In short: BlueStacks 4 has now officially launched, bringing a major overhaul to the aesthetics, features, and performance of the popular Android emulator for PC. Of course, that includes significant improvements to underlying performance but the new UI is going to be the first change users notice. Buttons and links have been moved to easy-to-find positions and resized to take up less space without hindering their use. Meanwhile, the BlueStacks application now launches directly to the installed applications page. Moreover, a central tenant to those changes is customization and the company says that skins are now more easily applied. The task manager hasn't been left out of those UX optimizations either. A cleaner, easier Instance Manager has been included, alongside a redesigned Key Mapping Tool. Finally, BlueStacks Points and cards are now more functional. "Pro-gamer" prizes such as a gaming chair or mouse can be bought with those via the BlueStacks Store and cards can now be traded with other players.
Background: Designed to deliver Android gaming and apps on Windows PCs or laptops, BlueStacks has been around since 2011. Although the concept was initially intended to serve as a way to play those titles on a bigger screen, it has evolved into a platform that allows users to leverage their more powerful full desktop hardware and save battery life. That's also included the additions of multitasking capabilities, a dedicated app market in addition to Google Play access, refinements and optimizations, custom keyboard control mapping, and more recent updates to the base Android version in use. The newest update builds on those with modern changes to the UI and themes with a focus on performance, task management, and ease-of-use.

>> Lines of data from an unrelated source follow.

Lemma lru_find u ns fs kl vl k : lru_at u ns fs kl vl -> zlen k = lu_key_size u ->
  exists i b, hash_find_slot u k = Ret (i, b) /\
    if b : bool then exists ns1 n ns2, ns = ns1 ++ n :: ns2 /\ wget (lu_hash_table u) i = Ret n /\
      at_node kl n = k /\ cached k (entries_of kl vl ns) = Some (at_node vl n) /\
      without k (entries_of kl vl ns) = entries_of kl vl (ns1 ++ ns2)
    else (forall m, m ∈ ns -> at_node kl m <> k) /\ cached k (entries_of kl vl ns) = None.
Proof.
  intros A Hk. destruct (lru_at_nodes _ _ _ _ _ A) as (Hr & ND & Hl). pose proof (zlen_nonneg fs) as Lf.
  destruct (hash_find_slot_spec u kl vl ns k (la_mem A) Hk (la_hash A) Hr ltac:(lia)) as (i & b & E & H).
  exists i, b. split; [done|]. destruct b.
  - destruct H as (n & [ns1 [ns2 ->]]%list_elem_of_split & Hw & Hkn). exists ns1, n, ns2.
    destruct (cached_hit kl vl ns1 n ns2 (la_keys A)) as [E1 E2]. rewrite Hkn in E1, E2. by split_and!.
  - split; [done|]. apply without_miss. intros e (m & -> & Hm)%list_elem_of_fmap. by apply H.
Qed.

Lemma pown_paddr p p' : p <> None -> p' <> None -> pown p' = pown p -> paddr p' = paddr p.
Proof.
  destruct p as [b|], p' as [b'|]; try done. simpl. intros _ _ E.
  assert (b_addr b' ∈ ({[ b_addr b ]} : gset addr)) as H by (rewrite <- E; set_solver).
  apply elem_of_singleton in H. by rewrite H.
Qed.

Lemma copy_value_spec u kl vl n out :
  lru_mem u kl vl -> 0 <= n < lu_capacity u ->
  match out with Some o => zlen o = lu_value_size u | None => True end ->
  copy_value u n out = Ret (match out with Some _ => Some (at_node vl n) | None => None end).
Proof.
  intros M Hn Ho. destruct out as [o|]; [|done]. cbn [copy_value]. destruct (lm_values M) as (N & S & L).
  destruct (node_slot _ _ _ _ n N S L Hn) as (-> & Z & _); [apply (lm_dims M)..|]. cbn [obind].
  by rewrite wr_whole by lia.
Qed.

Lemma promote_spec u ns1 n ns2 fs kl vl : lru_at u (ns1 ++ n :: ns2) fs kl vl ->
  exists u', lru_move_to_front u n = Ret u' /\ lru_static u' = lru_static u /\ lru_at u' (n :: ns1 ++ ns2) fs kl vl.
Proof.
  intros A. destruct (lru_move_to_front_spec _ _ _ _ _ (la_links A)) as (pv & nx & h & t & f & -> & A1 & A2 & H).
  eexists. split; [done|]. split; [unfold lru_static; simpl; by rewrite A1, A2|]. destruct A as [M L Hh K Ct].
  assert (ns1 ++ n :: ns2 ≡ₚ n :: ns1 ++ ns2) as P by (by rewrite Permutation_middle).
  split; [by destruct M| done| | |].
  - simpl. by eapply hash_ok_perm.
  - by rewrite <- P.
  - simpl. rewrite Ct. unfold zlen. by rewrite P.
Qed.

(** A node's value overwritten. *)
Lemma write_value_spec u ns fs kl vl n v :
  lru_at u ns fs kl vl -> 0 <= n < lu_capacity u -> zlen v = lu_value_size u ->
  exists values, pwr (lu_values u) (u64 (n * lu_value_size u)) v = Ret values /\
    lru_static (upd_entry u (lu_keys u) values (lu_count u)) = lru_static u /\
    lru_at (upd_entry u (lu_keys u) values (lu_count u)) ns fs kl (<[Z.to_nat n := v]> vl).
Proof.
  intros A Hn Hv. pose proof (la_mem A) as M. destruct (lm_values M) as (N & S & L).
  destruct (node_slot _ _ _ _ n N S L Hn) as (_ & _ & ->); [apply (lm_dims M)..|].
  destruct (pwr_slot _ _ _ n v N S ltac:(lia) Hv) as (p & -> & Np & Op & Sp).
  exists p. split; [done|]. split; [unfold lru_static; simpl; by rewrite (pown_paddr _ _ N Np Op)|].
  destruct A as [M' L' H K Ct]. split; try done. destruct M'. split; simpl; try done.
  split_and!; [done|done|by rewrite zlen_insert].
Qed.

Impact: Although the most immediately obvious changes are to the interface, the biggest improvement with BlueStacks 4 is likely to be its improved performance. CPU and GPU optimizations have been made which substantially boost the frames per second users could experience and in some cases provide as much as eight-times the performance delivered by Samsung's Galaxy S9 Plus. The improvements are likely to depend on the hardware in question but that increase shows that with the advent and subsequent growth of Chrome OS and screen mirroring solutions, BlueStacks is shifting at least some of its focus to performance. The UI changes help to bring all of that together, giving users more ways to enjoy the experiences created by Android game and app developers without tying up their phone.